Even though in Britain this increasingly means longer commuting times, getting stuck on concrete car parks known as motorways, or crushed like sardines in overcrowded commuter trains or metro/tube trains in uncomfortable not to say sometimes unhygienic conditions.
Some figures I saw at the weekend suggested we are losing many millions of pounds-worth of business each day due to the wintry weather and the country’s lack of preparedness for it.
So what happened to the technology revolution? Surely with lap-tops, wi-fi, smart phones, VOIP (like Skype)and video conferencing, file sharing and cloud technology, more of us should be able to work from home – or from the local coffee franchise. Or does that just apply to the so-called “nomads”: consultants of various kinds forever destined to travel the highways and by-ways, to whom e-traffic is just another hazard to navigate?
There are approximately 25 million people working but well under a million of those work from home. Leaving aside those working in production, manufacturing or retail, there are plenty of service and professional jobs you might think would be suitable for home-working,
One problem might be the slow inter-connectivity over the internet. The UK might have the most users of the internet per capita in Europe but we also have the slowest broadband speeds although ironically BT is one of the few employers which has experimented with home-working.
But it seems most employers like to see bums on seats and managers worry when they can’t supervise (from the latin to “over see”) and, some would say, micro-manage people.
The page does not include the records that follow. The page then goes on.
(** X5. No submission deletes a record or lowers what it has earned: every
    record stored before is stored after under the same key, with the same
    id, a longest streak and totals that are not smaller (the totals grow by
    at most one), and the history entries of all other days untouched; and
    unless the response is a score, the record is unchanged. *)
Theorem records_only_grow (questions : list Question.t) (zone : TimeZone)
    (now : Z) (body : Body.t) (d : Disk) (key : string) (u : UserData) :
  lookupUser d key = Some u ->
  let r := apiAnswer questions zone now body d in
  exists u',
    lookupUser (snd r) key = Some u'
    /\ fid u' = fid u
    /\ longestStreak u <= longestStreak u'
    /\ totalPlayed u <= totalPlayed u' <= totalPlayed u + 1
    /\ totalCorrect u <= totalCorrect u' <= totalCorrect u + 1
    /\ (forall day, day <> getTodayString now ->
                    objGet (answers u') day = objGet (answers u) day)
    /\ ((forall c i x f, fst r <> json (Scored c i x f) 200) -> u' = u).
Proof.
  intros Hu r. subst r.
  assert (Hsame : forall u0 : UserData,
            fid u0 = fid u0 /\ longestStreak u0 <= longestStreak u0
            /\ totalPlayed u0 <= totalPlayed u0 <= totalPlayed u0 + 1
            /\ totalCorrect u0 <= totalCorrect u0 <= totalCorrect u0 + 1
            /\ (forall day : string, day <> getTodayString now ->
                  objGet (answers u0) day = objGet (answers u0) day))
    by (intros u0; repeat split; lia).
  destruct (apiAnswer_cases questions zone now body d)
    as [Hmiss|[fid [ai [Hfid [Hnz Hai]]]]].
  { rewrite Hmiss. exists u. cbn [snd]. split; [exact Hu|].
    destruct (Hsame u) as [? [? [? [? ?]]]]. auto 10. }
  rewrite (apiAnswer_run questions zone now body fid ai d Hfid Hnz Hai).
  cbv zeta.
  assert (Hu1 : lookupUser (snd (getUser fid d)) key = Some u)
    by (now apply StoreExtra.getUser_keeps).
  pose proof (getUser_stored fid d) as Hst.
  destruct (getUser fid d) as [user d1]. cbn [fst snd] in *.
  destruct (strictEq (lastPlayed user) (getTodayString now)).
  { exists u. cbn [snd]. split; [exact Hu1|].
    destruct (Hsame u) as [? [? [? [? ?]]]]. auto 10. }
  destruct (getTodaysQuestion questions zone now) as [q|].
  2:{ exists u. cbn [snd]. split; [exact Hu1|].
      destruct (Hsame u) as [? [? [? [? ?]]]]. auto 10. }
  cbn [fst snd]. rewrite lookupUser_objSet.
  destruct (String.eqb_spec (String_ fid) key) as [<-|Hne].
  - eexists. split; [reflexivity|].
    rewrite Hst in Hu1. injection Hu1 as ->.
    cbn [scoredRecord Server.fid longestStreak totalPlayed totalCorrect answers].
    split; [reflexivity|]. split; [lia|]. split; [lia|].
    split; [destruct (ai =? Question.correct q); lia|]. split.
    + intros day Hday. apply objGet_objSet_other. congruence.
    + intros Hnot. exfalso. eapply Hnot. reflexivity.
  - exists u. split; [exact Hu1|].
    destruct (Hsame u) as [? [? [? [? ?]]]]. auto 10.
Qed.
Some research suggests that people are more productive at home – provided they can separate their work zone from their private zone and manage those boundaries to maintain work-life balance and confidentiality – because they don’t waste time commuting. In fact they might actually work harder so as not to be seen to abuse the system.
However we are social animals and it seems that we really need to have interaction with our colleagues – especially if we work in real teams, to enjoy those water-cooler moments, and, at this time of year particularly, the social activities which may be the high point of our work lives and the source of gossip to keep us going for months to come.